Provided entries:

+-------+

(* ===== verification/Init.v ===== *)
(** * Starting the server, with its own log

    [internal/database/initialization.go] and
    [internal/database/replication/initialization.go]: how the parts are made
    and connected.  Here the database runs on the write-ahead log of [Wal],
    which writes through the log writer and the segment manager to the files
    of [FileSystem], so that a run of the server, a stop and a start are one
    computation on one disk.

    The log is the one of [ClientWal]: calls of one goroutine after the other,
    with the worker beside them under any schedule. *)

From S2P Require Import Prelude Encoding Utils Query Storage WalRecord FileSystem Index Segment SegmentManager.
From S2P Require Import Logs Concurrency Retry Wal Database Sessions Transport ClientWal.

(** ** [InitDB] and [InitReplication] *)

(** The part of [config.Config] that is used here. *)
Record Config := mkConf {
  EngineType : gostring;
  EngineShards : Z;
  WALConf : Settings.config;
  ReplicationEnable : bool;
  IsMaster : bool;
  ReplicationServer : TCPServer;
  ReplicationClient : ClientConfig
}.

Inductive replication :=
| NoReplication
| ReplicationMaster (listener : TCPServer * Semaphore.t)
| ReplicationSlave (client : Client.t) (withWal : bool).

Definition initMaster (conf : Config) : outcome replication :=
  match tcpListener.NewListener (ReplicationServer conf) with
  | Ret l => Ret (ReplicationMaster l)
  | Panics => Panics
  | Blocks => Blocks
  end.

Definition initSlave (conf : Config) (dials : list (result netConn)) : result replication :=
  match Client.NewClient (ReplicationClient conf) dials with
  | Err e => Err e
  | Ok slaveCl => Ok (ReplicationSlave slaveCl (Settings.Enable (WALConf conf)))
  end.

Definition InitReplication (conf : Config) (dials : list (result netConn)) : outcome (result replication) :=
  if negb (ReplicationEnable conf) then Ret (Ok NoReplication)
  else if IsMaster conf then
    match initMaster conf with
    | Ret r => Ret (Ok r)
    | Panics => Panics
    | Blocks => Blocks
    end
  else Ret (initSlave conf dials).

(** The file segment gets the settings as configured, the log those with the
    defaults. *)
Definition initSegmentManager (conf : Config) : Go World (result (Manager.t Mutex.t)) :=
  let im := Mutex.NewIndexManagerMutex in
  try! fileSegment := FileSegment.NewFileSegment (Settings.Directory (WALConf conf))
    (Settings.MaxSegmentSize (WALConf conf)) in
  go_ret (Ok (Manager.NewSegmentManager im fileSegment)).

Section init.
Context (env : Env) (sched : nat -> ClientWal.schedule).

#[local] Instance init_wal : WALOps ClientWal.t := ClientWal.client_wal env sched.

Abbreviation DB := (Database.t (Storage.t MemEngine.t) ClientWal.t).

+-------+

About this exercise: Now output the listing above, exactly as it appears.

Result for this task:
(* ===== verification/Init.v ===== *)
(** * Starting the server, with its own log

    [internal/database/initialization.go] and
    [internal/database/replication/initialization.go]: how the parts are made
    and connected.  Here the database runs on the write-ahead log of [Wal],
    which writes through the log writer and the segment manager to the files
    of [FileSystem], so that a run of the server, a stop and a start are one
    computation on one disk.

    The log is the one of [ClientWal]: calls of one goroutine after the other,
    with the worker beside them under any schedule. *)

From S2P Require Import Prelude Encoding Utils Query Storage WalRecord FileSystem Index Segment SegmentManager.
From S2P Require Import Logs Concurrency Retry Wal Database Sessions Transport ClientWal.

(** ** [InitDB] and [InitReplication] *)

(** The part of [config.Config] that is used here. *)
Record Config := mkConf {
  EngineType : gostring;
  EngineShards : Z;
  WALConf : Settings.config;
  ReplicationEnable : bool;
  IsMaster : bool;
  ReplicationServer : TCPServer;
  ReplicationClient : ClientConfig
}.

Inductive replication :=
| NoReplication
| ReplicationMaster (listener : TCPServer * Semaphore.t)
| ReplicationSlave (client : Client.t) (withWal : bool).

Definition initMaster (conf : Config) : outcome replication :=
  match tcpListener.NewListener (ReplicationServer conf) with
  | Ret l => Ret (ReplicationMaster l)
  | Panics => Panics
  | Blocks => Blocks
  end.

Definition initSlave (conf : Config) (dials : list (result netConn)) : result replication :=
  match Client.NewClient (ReplicationClient conf) dials with
  | Err e => Err e
  | Ok slaveCl => Ok (ReplicationSlave slaveCl (Settings.Enable (WALConf conf)))
  end.

Definition InitReplication (conf : Config) (dials : list (result netConn)) : outcome (result replication) :=
  if negb (ReplicationEnable conf) then Ret (Ok NoReplication)
  else if IsMaster conf then
    match initMaster conf with
    | Ret r => Ret (Ok r)
    | Panics => Panics
    | Blocks => Blocks
    end
  else Ret (initSlave conf dials).

(** The file segment gets the settings as configured, the log those with the
    defaults. *)
Definition initSegmentManager (conf : Config) : Go World (result (Manager.t Mutex.t)) :=
  let im := Mutex.NewIndexManagerMutex in
  try! fileSegment := FileSegment.NewFileSegment (Settings.Directory (WALConf conf))
    (Settings.MaxSegmentSize (WALConf conf)) in
  go_ret (Ok (Manager.NewSegmentManager im fileSegment)).

Section init.
Context (env : Env) (sched : nat -> ClientWal.schedule).

#[local] Instance init_wal : WALOps ClientWal.t := ClientWal.client_wal env sched.

Abbreviation DB := (Database.t (Storage.t MemEngine.t) ClientWal.t).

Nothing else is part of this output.